Eric Bana and Olivia Wilde are Addison and Liza, two screwed-up siblings on the run after a big casino heist. Addison is a personable psychopath, Liza a needy emotional mess. When their getaway car crashes in the snow-blown wilds of rural Michigan, Addison decides they should split up and try to make their separate ways to Canada (where the movie was actually shot). He tells her to start hitchhiking, while he takes off into the snowy woods.

Meanwhile, a young man named Jay (Charlie Hunnam, of Sons of Anarchy) is being released from prison. Jay was a promising boxer before he was ordered to throw a match. Now, it being Thanksgiving, he just wants to go home to his mom (Sissy Spacek) and disapproving dad (Kris Kristofferson). First, though, he wants to confront the creep who ratted him out for taking a dive in the ring. Unfortunately, he winds up half-killing the guy. Panicked, he takes off in his truck—and soon comes upon Liza, freezing at the side of the road. He picks her up and asks her name. "What do you want it to be?" she says, in a cutesy-annoying way. Soon they've pulled in at a cozy tavern, and then checked into an attached motel, where Liza has her way with Jay in the customary R-rated manner.
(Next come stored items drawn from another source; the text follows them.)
(** C9. A report has one row per URL among the seed and the targets of
    the edges, and no URL twice; the metadata requests of the run are, in
    the order of the rows, one request per row, for the row's URL, and the
    row holds what was extracted from the answer to that request. *)
Theorem one_row_per_url url d (w : W) rows broken :
  (scan url d (fresh w)).1 = Report rows broken →
  let edges := (crawl d url ∅ (get SeedProbe url (fresh w)).2).1.1 in
  let extractions := requests_at Metadata (trace (scan url d (fresh w)).2) in
  NoDup (link <$> rows) ∧
  (∀ u, u ∈ link <$> rows ↔ u = url ∨ u ∈ edges.*1) ∧
  event_url <$> extractions = link <$> rows ∧
  ∃ paths, Forall2 (row_from paths) extractions rows.
Proof.
  intros Hrep. cbv zeta.
  destruct (fresh_run url d w) as (_ & _ & Hrows).
  destruct (Hrows rows broken Hrep) as (urls & _ & Hfrom & Hnd & Hmem).
  split_and!; [done|done| |by eexists].
  clear -Hfrom. induction Hfrom as [|e row tM rows' (_ & Hu & _) _ IH]; [done|].
  rewrite !fmap_cons. by rewrite Hu, IH.
Qed.

(** C10. The traversal of a run records no edge whose target is the seed,
    and the validator never requests the seed. *)
Theorem seed_is_never_a_target url d (w : W) :
  Forall (λ e : edge, e.1 ≠ url)
         (crawl d url ∅ (get SeedProbe url (fresh w)).2).1.1 ∧
  Forall (λ e, event_url e ≠ url)
         (requests_at Validate (trace (scan url d (fresh w)).2)).
Proof.
  assert (Hedges : Forall (λ e : edge, e.1 ≠ url)
            (crawl d url ∅ (get SeedProbe url (fresh w)).2).1.1).
  { eapply Forall_impl; [apply no_edge_targets_seed|]. by intros e [? _]. }
  split; [done|].
  destruct (fresh_run url d w) as (HV & _).
  eapply Forall_impl; [exact HV|]. simpl.
  intros e ([t p] & -> & Hin)%list_elem_of_fmap Heq.
  rewrite Forall_forall in Hedges. by apply (Hedges _ Hin).
Qed.

(** When the first request to the seed is not answered with status 200,
    the run makes no other request and its outcome is an error text. *)
Lemma unreachable_seed_is_one_failure url d (w : W) :
  (∀ doc, (http_get url w).1 ≠ Response 200 doc) →
  trace (scan url d (fresh w)).2 = [(SeedProbe, url, (http_get url w).1)] ∧
  ∃ text, (scan url d (fresh w)).1 = ErrorText text.
Proof.
  intros Hno. unfold scan_and_check_links, requests_get. simpl.
  destruct (http_get url w) as [r w1]. simpl in *.
  destruct r as [st doc|msg]; simpl; [|by eauto].
  destruct (st =? 200) eqn:Hst; simpl; [|by eauto].
  apply Z.eqb_eq in Hst as ->. by destruct (Hno doc).
Qed.

(** *** Breadcrumbs *)

Lemma breadcrumb_items_spec items acc :
  breadcrumb_items repr_composite (JObj <$> items) acc = Ok (acc ++ (crumb <$> items)).
Proof.
  revert acc. induction items as [|item items IH]; intros acc; simpl.
  - by rewrite app_nil_r.
  - rewrite IH. by rewrite <- app_assoc.
Qed.

Lemma json_ld_breadcrumbs_spec scripts blocks acc :
  Forall2 (script_items) scripts blocks →
  json_ld_breadcrumbs repr_composite scripts acc
    = Ok (acc ++ (crumb <$> concat blocks)).
Proof.
  intros H. revert acc.
  induction H as [|sc items scripts blocks Hsc _ IH]; intros acc; simpl.
  - by rewrite app_nil_r.
  - destruct Hsc as [|kv Hty|kv items Hty Hitems]; simpl.
    + apply IH.
    + destruct (dict_get "@type" kv) as [[| | |ty| |]|]; try apply IH.
      destruct (String.eqb ty "BreadcrumbList") eqn:Heq; [|apply IH].
      apply String.eqb_eq in Heq as ->. done.
    + rewrite Hty, Hitems. simpl. rewrite breadcrumb_items_spec, IH.
      by rewrite fmap_app, app_assoc.
Qed.

(** C3, as the code has it.  On a page whose JSON-LD scripts are
    malformed texts, objects of other types or breadcrumb lists whose
    [itemListElement] is an array of objects, and with at least one item
    in all, the trail is the items of all the breadcrumb lists in document
    order, each as [position: name (url)], joined with [" > "]. *)
Theorem breadcrumbs_in_document_order doc blocks :
  Forall2 script_items (doc_json_ld doc) blocks →
  concat blocks ≠ [] →
  ∃ m, extract_meta repr_composite doc = Ok m ∧
       md_breadcrumbs m = Some (join " > " (crumb <$> concat blocks)).
Proof.
  intros Hscripts Hne. unfold extract_meta.
  rewrite (json_ld_breadcrumbs_spec _ _ [] Hscripts). simpl.
  destruct (concat blocks) as [|item items]; [done|]. simpl.
  eexists. split; [reflexivity|]. done.
Qed.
At the same time, Addison is wreaking havoc across the countryside. He kills a lone woodsman for his snowmobile, then shoots a drunk he finds throwing his wife out of their cabin in the middle of a blizzard. "I'm like an angel," he tells the two little kids cowering inside, "come down from the storm to remove that man from your life." (It's suggested that Addison might have removed his own drunken dad in a similar way.)  

Soon the cops are on Addison's trail, among them a young officer named Hanna (Kate Mara), who's also the daughter of the local sheriff (Treat Williams). Hanna's dad finds her useless, and lets her know it at every opportunity. By now you're probably detecting a theme.

All of these characters end up at Jay's family home for Thanksgiving dinner (turkey and gunfire are on the menu). This concluding section of the film wanders on too long, and you soon start counting the moments till just desserts are served.

The movie works up a sense of arctic isolation with considerable skill (props to cinematographer Shane Hurlbut and snow-wise Austrian director Stefan Ruzowitzky), and some of the action is startlingly bloody. But the rampant daddy issues are overly schematic; and while Wilde and Mara are affecting as two very different kinds of troubled girl, Bana is too mildly hunky to be convincing as a total nutjob. The movie has been airing on cable VOD for more than a month now, and that may be the best place to catch it.